Screening families of patients with colorectal cancer for a genetic condition would reduce their risk of developing colorectal, uterine, and ovarian cancers, new research has found. Testing for Lynch syndrome in patients younger than 50 years who have colorectal cancer was found to be cost-effective in this study, done in the United Kingdom (UK).
In a major study, Ian Frayling, MD, from Cardiff University School of Medicine (Cardiff, Wales) and researchers from the University of Exeter Medical School (Exeter, England) assessed the effectiveness of introducing a UK-wide screening program for the genetic condition Lynch Syndrome.
Lynch syndrome is a caused by changes in genes that check the spelling in DNA. The condition increases the risk of people developing cancer, particularly colorectal cancer and cancers of the uterus and ovaries later in life. Without testing cancers, it is not obvious that they are caused by Lynch syndrome, and so it is often not diagnosed.
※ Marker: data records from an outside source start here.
Lemma getPortfolioValue_is_plain_sum_witness :
  exists total,
    getPortfolioValue alice "EUR" ledgerCrypto =
    (Returned (Success (mkPortfolioReply total "EUR")), ledgerCrypto)
    /\ total = fold_left (fun sum w => JS.add sum (JS.parseFloat (Wallet.balance w)))
                         (walletRows ledgerCrypto) 0%Q
    /\ total = totalValue (walletRows ledgerCrypto)
    /\ (forall other,
           getPortfolioValue alice other ledgerCrypto =
           (Returned (Success (mkPortfolioReply total other)), ledgerCrypto))
    /\ (Forall (fun w => 0 <= Wallet.balance w) (walletRows ledgerCrypto) ->
        (0 <= total)%Q).
Proof.
  exact (getPortfolioValue_is_plain_sum alice "EUR" ledgerCrypto eq_refl).
Defined.

End WalletQueries.

(* ================================================================== *)
(** ** transactions.list and transactions.getById *)

Section TransactionQueries.

Import transactionsRouter.

Lemma typeEqb_eq (a b : TransactionType.t) : typeEqb a b = true <-> a = b.
Proof. destruct a, b; simpl; split; congruence. Qed.

Lemma statusEqb_eq (a b : TransactionStatus.t) : statusEqb a b = true <-> a = b.
Proof. destruct a, b; simpl; split; congruence. Qed.

Lemma in_firstn {A} (n : nat) (l : list A) (a : A) : In a (firstn n l) -> In a l.
Proof.
  intros H. rewrite <- (firstn_skipn n l). apply in_or_app. now left.
Qed.

Lemma in_skipn {A} (n : nat) (l : list A) (a : A) : In a (skipn n l) -> In a l.
Proof.
  intros H. rewrite <- (firstn_skipn n l). apply in_or_app. now right.
Qed.

Lemma find_head {A} (f : A -> bool) (a : A) (l : list A) :
  f a = true -> find f (a :: l) = Some a.
Proof. intros H. simpl. now rewrite H. Qed.

(** Unfolding of a query on a store taken apart, leaving [firstn] folded. *)
Ltac run_query :=
  cbv beta iota zeta delta
      [tryCatch bind ret throw db.getUserTransactions db.requireDb db.getDb
       connected transactionRows].

(** What [getUserTransactions] hands out are rows of the table that involve
    the user, at most [limit] of them. *)
Lemma fetched_rows (u : Z) (lim off : nat) (txs : list Transaction.t)
      (t : Transaction.t) :
  In t (firstn lim (skipn off (rev (filter (db.involves u) txs)))) ->
  In t txs /\ db.involves u t = true.
Proof.
  intros H. apply in_firstn, in_skipn, in_rev, filter_In in H. exact H.
Qed.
Lynch syndrome is responsible for approximately 1 in 12 cases of colorectal cancer in people younger than 50 years. Approximately one-third of people with Lynch syndrome develop colorectal cancer by age 70 years if no action is taken.
“If Lynch Syndrome is identified as the cause of bowel [colorectal] cancer, patients can be offered risk-reducing measures such as more intensive postoperative colonoscopy surveillance to spot recurrences and new cancers early,” said Frayling, the clinical adviser to the study.
The findings, published in Health Technology Assessment (2014; doi:10.3310/hta18580), indicate that screening the 1,700 people younger than 50 years with newly diagnosed colorectal cancer (in England) each year would identify two thirds of these whose cancer was caused by Lynch Syndrome. Within this identified group, the findings suggest that 40 further cases of cancer could be avoided in them and in their relatives.
“This is a very significant piece of work, which is much to be welcomed,” added Frayling. “It justifies the National Health Services in the UK in implementing such testing, which is already carried out in other European countries. Those with Lynch Syndrome will now be found and given the care that they warrant, saving time, lives, money, and resources. Colleagues around the world are eager to use the model developed by the University of Exeter’s Medical School, so the benefits extend far beyond the UK.”
The team systematically reviewed all the evidence surrounding Lynch Syndrome and colorectal cancer. They identified and assessed a total of 42 studies, and then they constructed a computer model of screening strategies for Lynch Syndrome.
They found that all screening strategies helped improve health outcomes at a cost generally acceptable to the United Kingdom’s National Health Service. The most cost-effective method of identifying Lynch Syndrome involved running tests on the tumor before offering counseling and genetic testing.
In a separate analysis, which has not yet been published or peer-reviewed, the team used the same model to estimate that 28 cancer-related deaths (24 from colorectal cancer and four from uterine cancer) could be prevented each year if Lynch syndrome screening for people with colorectal cancer was introduced.